- [Exercise aim]
Nothing beyond the line containing "JavaScript strings are" should be printed; print each line exactly from the first line of the listing below through it.

+++++

(** * lerna-changelog: the git reader ([src/git.ts])

    A shallow embedding of [src/git.ts] and the properties of its
    commit-history reader, tag enumeration and changed-paths resolver.

    JavaScript strings are sequences of UTF-16 code units; a code unit is
    modelled as an [N].  The external [git] process is a step function on an
    abstract world; every function of [git.ts] runs in a small monad that
    threads the world, stops at the first thrown error and records each
    process invocation together with its outcome. *)

From Stdlib Require Import List Arith NArith Lia String Ascii Bool Permutation.
Import ListNotations.

Local Open Scope N_scope.
Local Open Scope list_scope.

(** ** The JavaScript runtime used by [git.ts] *)

Module JS.

(** A UTF-16 code unit and a JavaScript string. *)
Definition char : Type := N.
Definition jsstring : Type := list char.

(** A source literal, written as a Rocq string of ASCII characters. *)
Fixpoint lit (s : string) : jsstring :=
  match s with
  | EmptyString => []
  | String a s' => N_of_ascii a :: lit s'
  end.

(** [a === b] on strings. *)
Fixpoint str_eqb (a b : jsstring) : bool :=
  match a, b with
  | [], [] => true
  | x :: a', y :: b' => (x =? y) && str_eqb a' b'
  | _, _ => false
  end.

(** [Boolean(s)] for a string: only the empty string is falsy. *)
Definition Boolean (s : jsstring) : bool :=
  match s with
  | [] => false
  | _ :: _ => true
  end.

(** [xs.filter(Boolean)] on an array of [T | null], at the type TypeScript
    gives the result once the [null]s are gone. *)
Fixpoint filterObj {T : Type} (xs : list (option T)) : list T :=
  match xs with
  | [] => []
  | Some x :: xs' => x :: filterObj xs'
  | None :: xs' => filterObj xs'
  end.

(** [arr.includes(s)] on an array of strings. *)
Definition includes (arr : list jsstring) (s : jsstring) : bool :=
  existsb (fun t => str_eqb t s) arr.

(** [s.split(sep)] for a one-code-unit separator.  The result is never
    empty: the empty string splits into one empty string. *)
Fixpoint split (sep : char) (s : jsstring) : list jsstring :=
  match s with
  | [] => [[]]
  | c :: s' =>
      if c =? sep then [] :: split sep s'
      else match split sep s' with
           | l :: ls => (c :: l) :: ls
           | [] => [[c]]
           end
  end.

(** [lines.join(sep)], the inverse of [split]. *)
Fixpoint join (sep : char) (ls : list jsstring) : jsstring :=
  match ls with
  | [] => []
  | [l] => l
  | l :: ls' => l ++ sep :: join sep ls'
  end.

Definition LF : char := 10.

(** *** Regular expressions

    The fragment of ECMAScript regular expressions that [git.ts] uses:
    a sequence of literal texts and of capturing groups around a greedy
    star or plus of the dot ([CapStar], [CapPlus]), without flags. *)

(** [LineTerminator]: the code units that [.] does not match. *)
Definition isLineTerminator (c : char) : bool :=
  (c =? 10) || (c =? 13) || (c =? 8232) || (c =? 8233).

Definition dot (c : char) : bool := negb (isLineTerminator c).

Inductive atom : Type :=
| Lit (text : jsstring)
| CapStar
| CapPlus.

Definition regex : Type := list atom.

(** [strip p s] is the rest of [s] after the literal [p], if [s] starts
    with it. *)
Fixpoint strip (p s : jsstring) : option jsstring :=
  match p, s with
  | [], _ => Some s
  | x :: p', y :: s' => if x =? y then strip p' s' else None
  | _ :: _, [] => None
  end.

(** The greedy quantifier [*] over [.]: take one more code unit when the
    rest of the pattern (the continuation [k]) can still match after it,
    and give it back otherwise. *)
Fixpoint star {X : Type} (k : jsstring -> option X) (s : jsstring)
  : option (jsstring * X) :=
  let stop := option_map (fun x => ([], x)) (k s) in
  match s with
  | c :: s' =>
      if dot c then
        match star k s' with
        | Some (g, x) => Some (c :: g, x)
        | None => stop
        end
      else stop
  | [] => stop
  end.

(** The greedy quantifier [+]: one [.], then [*]. *)
Definition plus {X : Type} (k : jsstring -> option X) (s : jsstring)
  : option (jsstring * X) :=
  match s with
  | c :: s' =>
      if dot c then
        match star k s' with
        | Some (g, x) => Some (c :: g, x)
        | None => None
        end
      else None
  | [] => None
  end.

(** A backtracking match of [re] at the start of [s]: the captures and the
    text left after the match. *)
Fixpoint matchHere (re : regex) (s : jsstring)
  : option (list jsstring * jsstring) :=
  match re with
  | [] => Some ([], s)
  | Lit p :: re' =>
      match strip p s with
      | Some s' => matchHere re' s'
      | None => None
      end
  | CapStar :: re' =>
      match star (matchHere re') s with
      | Some (g, (caps, rest)) => Some (g :: caps, rest)
      | None => None
      end
  | CapPlus :: re' =>
      match plus (matchHere re') s with
      | Some (g, (caps, rest)) => Some (g :: caps, rest)
      | None => None
      end
  end.

(** [s.match(re)] for a regular expression without the [g] flag: the
    leftmost match, trying every start index from 0 to the length.  The
    result is [null] or the array of the matched text (what [s] loses from
    the match index to the text left over) followed by the captures. *)
Fixpoint String_match (s : jsstring) (re : regex)
  : option (list jsstring) :=
  match matchHere re s with
  | Some (caps, rest) =>
      Some (firstn (List.length s - List.length rest)%nat s :: caps)
  | None =>
      match s with
      | [] => None
      | _ :: s' => String_match s' re
      end
  end.

End JS.

Import JS.


(** ** [src/git.ts] *)

Module Git.

(** [interface CommitListItem] *)
Record CommitListItem : Type := mkItem {
  sha : jsstring;
  refName : jsstring;
  summary : jsstring;
  date : jsstring;
}.

(** The literal texts of the regular expression of [parseLogMessage]. *)
Definition hashOpen : jsstring := Eval cbv in lit "hash<".
Definition refOpen : jsstring := Eval cbv in lit "> ref<".
Definition messageOpen : jsstring := Eval cbv in lit "> message<".
Definition dateOpen : jsstring := Eval cbv in lit "> date<".
Definition close : jsstring := Eval cbv in lit ">".

(** The regular expression literal of [parseLogMessage]; it has no anchors
    and no flags. *)
Definition logPattern : regex :=
  [Lit hashOpen; CapPlus; Lit refOpen; CapStar; Lit messageOpen; CapStar;
   Lit dateOpen; CapStar; Lit close].

(** [function parseLogMessage(commit)].  An index past the end of [parts]
    reads as the empty string here ([undefined] in JavaScript); a match
    always has the five entries that are read. *)
Definition parseLogMessage (commit : jsstring) : option CommitListItem :=
  let parts :=
    match String_match commit logPattern with
    | Some a => a
    | None => []
    end in
  if Nat.eqb (List.length parts) 0 then None
  else Some {| sha := nth 1 parts [];
               refName := nth 2 parts [];
               summary := nth 3 parts [];
               date := nth 4 parts [] |}.

(** The chain [.split(LF).filter(Boolean).map(parseLogMessage).filter(Boolean)]
    that [listCommits] applies to the output of the range query. *)
Definition parseLog (stdout : jsstring) : list CommitListItem :=
  filterObj (map parseLogMessage (filter Boolean (split LF stdout))).

(** *** The external process and the monad of [git.ts] *)

Section Process.

(** What the process can observe and change (the repository, its remote),
    the error [execa] throws, and one run of a command line. *)
Variable World : Type.
Variable Error : Type.
Variable spawn : list jsstring -> World -> (Error + jsstring) * World.

(** One process invocation: its command line and how it ended. *)
Definition Event : Type := (list jsstring * (Error + jsstring))%type.

Record Run (A : Type) : Type := mkRun {
  outcome : Error + A;
  world : World;
  trace : list Event;
}.
Arguments mkRun {A}.
Arguments outcome {A}.
Arguments world {A}.
Arguments trace {A}.

Definition M (A : Type) : Type := World -> Run A.

Definition ret {A : Type} (a : A) : M A :=
  fun w => mkRun (inr a) w [].

Definition bind {A B : Type} (m : M A) (f : A -> M B) : M B :=
  fun w =>
    let r := m w in
    match outcome r with
    | inl e => mkRun (inl e) (world r) (trace r)
    | inr a =>
        let r' := f a (world r) in
        mkRun (outcome r') (world r') (trace r ++ trace r')
    end.

Notation "x <- m ;; k" := (bind m (fun x => k))
  (at level 61, m at next level, right associativity).
(** * Video asset manager (server.ts): upload, delete and rename handlers

    A shallow embedding of the request handlers of [server.ts] that touch
    the object store (the R2 bucket), the [video_metadata] table and the
    [upload_history] table, together with the string functions they use
    ([String.prototype.replace] with the allow-list regular expression,
    [startsWith], [endsWith], Node's [path.extname]). *)

From Stdlib Require Import ZArith NArith Ascii String DecimalString
  DecimalPos DecimalZ.
From stdpp Require Import gmap list fin_maps sorting.

Local Open Scope Z_scope.

(** ** JavaScript strings

    A JavaScript string is a sequence of UTF-16 code units.  The regular
    expression of the handlers carries no [u] flag, so it looks at one code
    unit at a time, and so do [startsWith], [endsWith], [===] and
    [path.extname]. *)

Module JS.

Definition code_unit := N.
Abbreviation jsstring := (list code_unit).

(** A string literal of the source, one code unit per ASCII character. *)
Definition lit (s : string) : jsstring :=
  map N_of_ascii (list_ascii_of_string s).

(** [s.startsWith(p)] *)
Definition startsWith (s p : jsstring) : bool :=
  bool_decide (take (length p) s = p).

(** [s.endsWith(e)]: compares the last [e.length] code units of [s]. *)
Definition endsWith (s e : jsstring) : bool :=
  if (length s <? length e)%nat then false
  else bool_decide (drop (length s - length e)%nat s = e).

(** [s.slice(from, to)] for integer arguments: negative indices count
    from the end, both ends are clamped to the string. *)
Definition slice (s : jsstring) (from to : Z) : jsstring :=
  let len := Z.of_nat (length s) in
  let k := if from <? 0 then Z.max (len + from) 0 else Z.min from len in
  let final := if to <? 0 then Z.max (len + to) 0 else Z.min to len in
  take (Z.to_nat (final - k)) (drop (Z.to_nat k) s).

(** [s.charCodeAt(i)] for an index inside the string (NaN outside, which
    equals no character code; the model returns a value no code unit has). *)
Definition charCodeAt (s : jsstring) (i : nat) : Z :=
  match s !! i with
  | Some c => Z.of_N c
  | None => -1
  end.

(** Truthiness of a string: only the empty string is falsy. *)
Definition truthy (s : jsstring) : bool :=
  match s with [] => false | _ => true end.

(** Template-literal interpolation of an integral number. *)
Definition of_number (z : Z) : jsstring :=
  lit (NilZero.string_of_int (Z.to_int z)).

End JS.
Import JS.

(** ** The sanitizing replacement

    [name.replace(/[^a-zA-Z0-9.-]/g, "_")], used by the upload handler on
    [file.originalname] and by the rename handler on [newName]. *)

(** Membership in the character class [a-zA-Z0-9.-]. *)
Definition in_class (c : code_unit) : bool :=
  ((97 <=? c) && (c <=? 122) ||      (* a-z *)
   (65 <=? c) && (c <=? 90) ||       (* A-Z *)
   (48 <=? c) && (c <=? 57) ||       (* 0-9 *)
   (c =? 46) ||                      (* .   *)
   (c =? 45))%N.                     (* -   *)

Definition underscore : code_unit := 95%N.
Definition slash : code_unit := 47%N.

Definition replace_unit (c : code_unit) : code_unit :=
  if in_class c then c else underscore.

Definition sanitize (name : jsstring) : jsstring :=
  map replace_unit name.

(** The set [A-Za-z0-9._-] of the specification. *)
Definition allowed (c : code_unit) : bool :=
  in_class c || (c =? underscore)%N.

(** ** Node's [path.extname] (POSIX flavour)

    The function is part of the Node runtime, not of the repository; the
    model follows its loop, which walks the path from the last code unit to
    the first and keeps five variables. *)

Module Path.

Definition CHAR_FORWARD_SLASH : Z := 47.
Definition CHAR_DOT : Z := 46.

Record vars := Vars {
  startDot : Z;
  startPart : Z;
  end_ : Z;
  matchedSlash : bool;
  preDotState : Z
}.

Definition init : vars :=
  {| startDot := -1; startPart := 0; end_ := -1;
     matchedSlash := true; preDotState := 0 |}.

(** [scan path n v] runs the iterations [i = n-1, n-2, ..., 0] of
    [for (let i = path.length - 1; i >= 0; --i)] from the variables [v]. *)
Fixpoint scan (path : jsstring) (n : nat) (v : vars) : vars :=
  match n with
  | O => v
  | S i =>
    let code := charCodeAt path i in
    if code =? CHAR_FORWARD_SLASH then
      if negb (matchedSlash v) then
        (* a separator that is not trailing: stop *)
        {| startDot := startDot v; startPart := Z.of_nat i + 1;
           end_ := end_ v; matchedSlash := matchedSlash v;
           preDotState := preDotState v |}
      else scan path i v
    else
      let v1 :=
        if end_ v =? -1 then
          {| startDot := startDot v; startPart := startPart v;
             end_ := Z.of_nat i + 1; matchedSlash := false;
             preDotState := preDotState v |}
        else v in
      let v2 :=
        if code =? CHAR_DOT then
          if startDot v1 =? -1 then
            {| startDot := Z.of_nat i; startPart := startPart v1;
               end_ := end_ v1; matchedSlash := matchedSlash v1;
               preDotState := preDotState v1 |}
          else if negb (preDotState v1 =? 1) then
            {| startDot := startDot v1; startPart := startPart v1;
               end_ := end_ v1; matchedSlash := matchedSlash v1;
               preDotState := 1 |}
          else v1
        else if negb (startDot v1 =? -1) then
          {| startDot := startDot v1; startPart := startPart v1;
             end_ := end_ v1; matchedSlash := matchedSlash v1;
             preDotState := -1 |}
        else v1 in
      scan path i v2
  end.
(** * The environment evaluator of tau2 (src/tau2/evaluator/evaluator_env.py)

    A shallow embedding of [EnvironmentEvaluator.calculate_reward] and of the
    helpers it calls, followed by the properties of the reward it returns.

    Python floats are the kernel's binary64 floats, dictionaries keyed by an
    enumeration are [gmap]s, exceptions are a result type, and the loguru and
    Logfire output is an event list threaded through every step. *)

From Stdlib Require Import Floats.PrimFloat Sorting.Sorted.
From stdpp Require Import gmap strings list.

(** ** Python values, exceptions and results *)

(** The JSON-like values that travel through tool arguments, seeds and
    database snapshots. *)
#[local] Unset Elimination Schemes.
Inductive pyval : Type :=
  | PyNone
  | PyBool (b : bool)
  | PyInt (z : Z)
  | PyStr (s : string)
  | PyList (l : list pyval)
  | PyDict (d : list (string * pyval)).
#[local] Set Elimination Schemes.

(** [dict[str, Any]], in insertion order. *)
Definition pydict : Type := list (string * pyval).

Definition keys (d : pydict) : list string := d.*1.

(** An instance of a subclass of Python's [Exception]. *)
Inductive exn : Type := Exception (message : string).

Inductive result (A : Type) : Type :=
  | Return (a : A)
  | Raise (e : exn).
Arguments Return {A} a.
Arguments Raise {A} e.

Definition is_raise {A} (r : result A) : bool :=
  match r with Raise _ => true | Return _ => false end.

(** Python floats. *)
Definition one : float := 1%float.
Definition zero : float := 0%float.

(** ** tau2.data_model.message *)

Inductive Requestor : Type := user | assistant.

Record ToolCall : Type := mkToolCall {
  tc_id : string;
  tc_name : string;
  tc_arguments : pydict;
  tc_requestor : Requestor
}.

(** The message classes are declared in tau2.data_model.message, which the
    evaluator imports; one constructor per class, with the [tool_calls] field
    of the two classes that have it. *)
Inductive Message : Type :=
  | SystemMessage (content : option string)
  | AssistantMessage (content : option string) (tool_calls : option (list ToolCall))
  | UserMessage (content : option string) (tool_calls : option (list ToolCall))
  | ToolMessage (id : string) (content : option string) (requestor : Requestor).

(** ** tau2.data_model.tasks *)

Inductive RewardType : Type := DB | ENV_ASSERTION | COMMUNICATE.

Global Instance RewardType_eq_dec : EqDecision RewardType.
Proof. solve_decision. Defined.

Global Instance RewardType_countable : Countable RewardType.
Proof.
  refine (inj_countable'
    (fun k => match k with DB => 0%nat | ENV_ASSERTION => 1%nat | COMMUNICATE => 2%nat end)
    (fun n => match n with 0%nat => DB | 1%nat => ENV_ASSERTION | _ => COMMUNICATE end) _).
  intros []; reflexivity.
Defined.

Record Action : Type := mkAction {
  name : string;
  requestor : Requestor;
  arguments : pydict
}.

Record EnvFunctionCall : Type := mkEnvFunctionCall {
  env_type : Requestor;
  func_name : string;
  func_arguments : pydict
}.

Record EnvAssertion : Type := mkEnvAssertion {
  assert_call : EnvFunctionCall;
  assert_value : bool
}.

Record InitialState : Type := mkInitialState {
  initialization_data : option pyval;
  initialization_actions : option (list EnvFunctionCall);
  message_history : option (list Message)
}.

Record EvaluationCriteria : Type := mkEvaluationCriteria {
  actions : option (list Action);
  env_assertions : option (list EnvAssertion);
  reward_basis : list RewardType
}.

Record Task : Type := mkTask {
  id : string;
  initial_state : option InitialState;
  evaluation_criteria : option EvaluationCriteria
}.

(** ** tau2.data_model.simulation *)

Record DBCheck : Type := mkDBCheck {
  db_match : bool;
  db_reward : float
}.

Record EnvAssertionCheck : Type := mkEnvAssertionCheck {
  eac_env_assertion : EnvAssertion;
  met : bool;
  eac_reward : float
}.

(** A field the evaluator does not pass to the constructor keeps the default
    of the class, written [None]. *)
Record RewardInfo : Type := mkRewardInfo {
  reward : float;
  db_check : option DBCheck;
  ri_env_assertions : option (list EnvAssertionCheck);
  ri_reward_basis : option (list RewardType);
  reward_breakdown : option (gmap RewardType float);
  info : option (list (string * string))
}.

(** ** tau2.environment.environment: the interface the evaluator calls *)

(** A digest is what [get_db_hash] returns: a hex string, or [None] for an
    environment without that database. *)
Definition Digest : Type := option string.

+++++

- [The completed task]
(** * lerna-changelog: the git reader ([src/git.ts])

    A shallow embedding of [src/git.ts] and the properties of its
    commit-history reader, tag enumeration and changed-paths resolver.

    JavaScript strings are sequences of UTF-16 code units; a code unit is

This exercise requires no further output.